Zur Auswertung und Lesen der Nukleotidabfolge wurden die 4 Reaktionsansätze denaturiert und parallel in ein besonders langes Polyacrylamid-Gel (Sequenziergel) pipettiert und elektrophoretisch aufgetrennt. Nach dem Elektrophoreselauf wurde das Gel fixiert und anschließend mit einem Röntgenfilm in einer Autoradiographiekassette „exponiert“. Nach dem Entwickeln des Röntgenfilms waren in den jeweils 4 parallelen Spuren dunkelgraue Banden mit unterschiedlichem Leitermuster zu sehen. Die radioaktive Markierung hat die Banden auf dem Film sichtbar gemacht. Jede Bande zeigt die Größe eines DNA-Fragments an, das in der entsprechenden Spur beispielsweise mit einem G geendet hatte. Nach den Prinzipien der Elektrophorese sind die kürzesten DNA-Fragmente und damit der Beginn der Sequenz im unteren Bereich des Films zu finden. Zum Lesen der Sequenz fängt man daher unten an und „hangelt“ sich quer über die 4 Spuren wie auf einer Leiter nach oben und notiert dabei die Abfolge der Nukleotide. Diese Nukleotidfolge entspricht dabei der komplementären Sequenz der DNA-Matrize.

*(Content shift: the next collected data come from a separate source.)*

Lemma comp_inputs_values ks : concreteValue <$> inputs (comp_of ks) = all_syms ks.
Proof.
  induction ks as [|k ks IH]; [done|].
  change (inputs (comp_of (k :: ks))) with (call_ins k ++ inputs (comp_of ks)).
  rewrite fmap_app, IH. unfold call_ins. by rewrite call_inputs_values.
Qed.

Lemma call_inputs_length i d args : length (call_inputs i d args) = length (syms args).
Proof. by rewrite <-(call_inputs_values i d args), length_fmap. Qed.

Lemma elem_of_call_inputs x i d args :
  x ∈ call_inputs i d args ↔
    user x = d ∧ ∃ j, operandIndex x = (i + j)%nat ∧ args !! j = Some (Sym (concreteValue x)).
Proof.
  revert i. induction args as [|a args IH]; intros i.
  { cbn. split; [set_solver|]. by intros (_&j&_&?). }
  assert (x ∈ call_inputs (S i) d args ↔ user x = d ∧
    ∃ j, operandIndex x = (i + S j)%nat ∧ args !! j = Some (Sym (concreteValue x))) as IH'.
  { rewrite IH. f_equiv. f_equiv. intros j. by rewrite Nat.add_succ_r. }
  destruct a as [v|p]; cbn [call_inputs].
  - rewrite elem_of_cons, IH'. split.
    + intros [->|(E&j&Ej&Hj)]; cbn.
      * split; [done|]. exists 0%nat. by rewrite Nat.add_0_r.
      * split; [done|]. by exists (S j).
    + intros (E&[|j]&Ej&Hj); [left|right; split; [done|by exists j]].
      destruct x; cbn in *. rewrite Nat.add_0_r in Ej. by simplify_eq.
  - rewrite IH'. split.
    + intros (E&j&Ej&Hj). split; [done|]. by exists (S j).
    + intros (E&[|j]&Ej&Hj); [done|]. split; [done|]. by exists j.
Qed.

Lemma elem_of_comp_inputs x ks :
  x ∈ inputs (comp_of ks) ↔ ∃ k, k ∈ ks ∧ user x = rc_dst k ∧
    rc_args k !! operandIndex x = Some (Sym (concreteValue x)).
Proof.
  cbn. rewrite list_elem_of_bind. split.
  - intros (k&Hx&Hk). exists k. split; [done|]. unfold call_ins in Hx.
    apply elem_of_call_inputs in Hx as (?&j&->&?). by split.
  - intros (k&Hk&E&Hx). exists k. split; [|done]. apply elem_of_call_inputs. split; [done|].
    by exists (operandIndex x).
Qed.

Definition names (ks : list rcall) : list nat := rc_dst <$> ks.

Lemma names_inj ks k1 k2 :
  NoDup (names ks) → k1 ∈ ks → k2 ∈ ks → rc_dst k1 = rc_dst k2 → k1 = k2.
Proof.
  intros ND (i&H1)%list_elem_of_lookup (j&H2)%list_elem_of_lookup E.
  assert (i = j) as ->; [|congruence].
  eapply (NoDup_lookup (names ks)); [done|by unfold names; rewrite list_lookup_fmap, H1|].
  unfold names. by rewrite list_lookup_fmap, H2, E.
Qed.

Section seg.
Context (sx : gmap nat (option nat)).

Lemma comp_op_at ks :
  NoDup (names ks) →
  Forall2 (op_at (call_item sx <$> ks)) (inputs (comp_of ks)) (sym_lookup sx <$> all_syms ks).
Proof.
  intros ND. rewrite <-comp_inputs_values, <-list_fmap_compose.
  apply Forall2_fmap_r, Forall_Forall2_diag, Forall_forall. intros x Hx.
  apply elem_of_comp_inputs in Hx as (k&Hk&E&Hx).
  assert (arg_of sx <$> rc_args k !! operandIndex x =
    Some (AExpr (sym_lookup sx (concreteValue x)))) as Harg by (by rewrite Hx).
  split.
  - exists (rc_fn k), (arg_of sx <$> rc_args k). rewrite E.
    by apply (list_elem_of_fmap_2 (call_item sx)).
  - intros f args (k'&E'&Hk')%list_elem_of_fmap. injection E' as Ed -> ->.
    rewrite E in Ed. rewrite <-(names_inj ks k k') by (congruence || done).
    by rewrite list_lookup_fmap, Hx.
Qed.

Lemma call_inputs_nodup i d args : NoDup (position <$> call_inputs i d args).
Proof.
  revert i. induction args as [|[v|] args IH]; intros i; cbn; [constructor| |done].
  constructor; [|done]. intros (x&E&Hx)%list_elem_of_fmap.
  apply elem_of_call_inputs in Hx as (_&j&Ej&_). injection E as _ E. cbn in E. lia.
Qed.

Lemma comp_positions_nodup ks : NoDup (names ks) → NoDup (position <$> inputs (comp_of ks)).
Proof.
  induction ks as [|k ks IH]; [constructor|]. intros [Hk ND]%NoDup_cons.
  change (inputs (comp_of (k :: ks))) with (call_ins k ++ inputs (comp_of ks)).
  rewrite fmap_app. apply NoDup_app. split_and!; [apply call_inputs_nodup| |by apply IH].
  intros p (x&->&Hx)%list_elem_of_fmap (y&E&Hy)%list_elem_of_fmap. apply Hk.
  apply elem_of_call_inputs in Hx as [Ex _].
  apply (elem_of_comp_inputs y ks) in Hy as (k'&Hk'&Ey&_). injection E as E _.
  apply list_elem_of_fmap. exists k'. split; [congruence|done].
Qed.

Lemma replaceOperand_app i f l l' :
  replaceOperand i f (l ++ l') = replaceOperand i f l ++ replaceOperand i f l'.
Proof. apply fmap_app. Qed.

Lemma replaceOperand_other i f ks : user i ∉ names ks →
  replaceOperand i f (call_item sx <$> ks) = call_item sx <$> ks.
Proof.
  intros Hn. unfold replaceOperand. rewrite <-list_fmap_compose. apply list_fmap_ext.
  intros j k Hk. cbn. destruct (Nat.eqb_spec (rc_dst k) (user i)) as [E|]; [|done].
  destruct Hn. rewrite <-E. apply list_elem_of_fmap_2. by eapply list_elem_of_lookup_2.
Qed.

Lemma replace_call_inputs d g args pre fs ks :
  d ∉ names ks → length fs = length (syms args) →
  replace_all (call_inputs (length pre) d args) fs
    (Call d g (pre ++ (arg_of sx <$> args)) :: (call_item sx <$> ks)) =
  Call d g (pre ++ fill_args args fs) :: (call_item sx <$> ks).
Proof.
  intros Hd. revert pre fs. induction args as [|[v|p] args IH]; intros pre fs Hl.
  - by destruct fs.
  - destruct fs as [|f fs]; [done|]. injection Hl as Hl.
    cbn [call_inputs replace_all fmap list_fmap arg_of fill_args].
    set (i := {| concreteValue := v; operandIndex := length pre; user := d |}).
    change (Call d g ?x :: ?y) with ([Call d g x] ++ y).
    rewrite replaceOperand_app, (replaceOperand_other i) by done.
    unfold replaceOperand at 1. cbn [fmap list_fmap]. subst i. cbn. rewrite Nat.eqb_refl.
    rewrite insert_app_r_alt by done. rewrite Nat.sub_diag. cbn.
    specialize (IH (pre ++ [AExpr f]) fs Hl). rewrite <-!app_assoc, length_app in IH. cbn in IH.
    by rewrite Nat.add_1_r in IH.
  - cbn [call_inputs fmap list_fmap arg_of fill_args].
    specialize (IH (pre ++ [p]) fs Hl). rewrite <-!app_assoc, length_app in IH. cbn in IH.
    by rewrite Nat.add_1_r in IH.
Qed.

Lemma replace_all_app ins1 ins2 fs1 fs2 l :
  length fs1 = length ins1 →
  replace_all (ins1 ++ ins2) (fs1 ++ fs2) l = replace_all ins2 fs2 (replace_all ins1 fs1 l).
Proof.
  revert fs1 l. induction ins1 as [|i ins1 IH]; intros [|f fs1] l H; try done. cbn. apply IH. by injection H.
Qed.

Lemma replace_all_keep d g (args : list arg) ins fs l :
  (∀ i, i ∈ ins → user i ≠ d) →
  replace_all ins fs (Call d g args :: l) = Call d g args :: replace_all ins fs l.
Proof.
  revert fs l. induction ins as [|i ins IH]; intros [|f fs] l H; try done. cbn [replace_all].
  change (replaceOperand i f (Call d g args :: l)) with
    ((if (d =? user i)%nat then Call d g (<[operandIndex i := AExpr f]> args) else Call d g args)
      :: replaceOperand i f l).
  assert (d ≠ user i) as Hi by (intros E; by apply (H i); [left|]).
  rewrite (proj2 (Nat.eqb_neq _ _) Hi). apply IH. intros j Hj. apply H. by right.
Qed.

(** Replacing all inputs of a computation puts the new operands in the places
    of the symbolic ones. *)
Lemma replace_all_fill ks fs :
  NoDup (names ks) → length fs = length (all_syms ks) →
  replace_all (inputs (comp_of ks)) fs (call_item sx <$> ks) = fill ks fs.
Proof.
  revert fs. induction ks as [|k ks IH]; intros fs; [by destruct fs|].
  intros [Hk ND]%NoDup_cons Hl.
  change (all_syms (k :: ks)) with (syms (rc_args k) ++ all_syms ks) in Hl.
  rewrite length_app in Hl.
  change (inputs (comp_of (k :: ks))) with (call_ins k ++ inputs (comp_of ks)).
  set (j := length (syms (rc_args k))) in *.
  assert (length (take j fs) = j) as Ht by (rewrite length_take; lia).
  rewrite <-(take_drop j fs), replace_all_app; [|unfold call_ins; by rewrite call_inputs_length].
  cbn [fmap list_fmap fill]. fold j. rewrite (take_drop j fs). unfold call_ins, call_item at 1.
  pose proof (replace_call_inputs (rc_dst k) (rc_fn k) (rc_args k) [] (take j fs) ks Hk Ht) as E.
  cbn [length app] in E. rewrite E, replace_all_keep.
  - f_equal. apply IH; [done|]. rewrite length_drop. lia.
  - intros x Hx Ex. apply elem_of_comp_inputs in Hx as (k'&Hk'&E'&_). apply Hk.
    apply list_elem_of_fmap. exists k'. split; [congruence|done].
Qed.

Lemma fill_app ks1 ks2 fs1 fs2 :
  length fs1 = length (all_syms ks1) →
  fill (ks1 ++ ks2) (fs1 ++ fs2) = fill ks1 fs1 ++ fill ks2 fs2.
Proof.
  revert fs1. induction ks1 as [|k ks1 IH]; intros fs1 Hl.
  { by destruct fs1. }
  change (all_syms (k :: ks1)) with (syms (rc_args k) ++ all_syms ks1) in Hl.
  rewrite length_app in Hl. cbn [fill app].
  rewrite take_app_le, drop_app_le by lia. f_equal. apply IH. rewrite length_drop. lia.
Qed.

Diese Methode wurde über die vergangenen Jahrzehnte immer mehr modifiziert, vereinfacht und tauglich für eine automatische Abarbeitung gemacht:

Durch Einsatz des Cycle-Sequencings, einer PCR-Methode, bei der aber nur mit einem Primer in eine Richtung amplifiziert wird, wie auch durch den Einsatz von ddNTPS, die mit je 4 verschiedenen Fluoreszenzfarbstoffen markiert sind, lässt sich auch aus relativ geringen DNA-Mengen eine Sequenzanalyse durchführen. Der mit besonderen Sicherheitsmaßnahmen gekoppelte Einsatz radioaktiver Moleküle entfällt. Die nun fluoreszenzmarkierten Sequenzierreaktionen werden durch Kapillarelektrophorese in einem DNA-Sequencer aufgetrennt und die Fluoreszenzmoleküle bzw. die entsprechenden Nukleotide beim Vorbeiwandern an einem Laserdetektor automatisch dokumentiert und nachfolgend mittels spezifischer Computerprogramme benutzergerecht aufbereitet.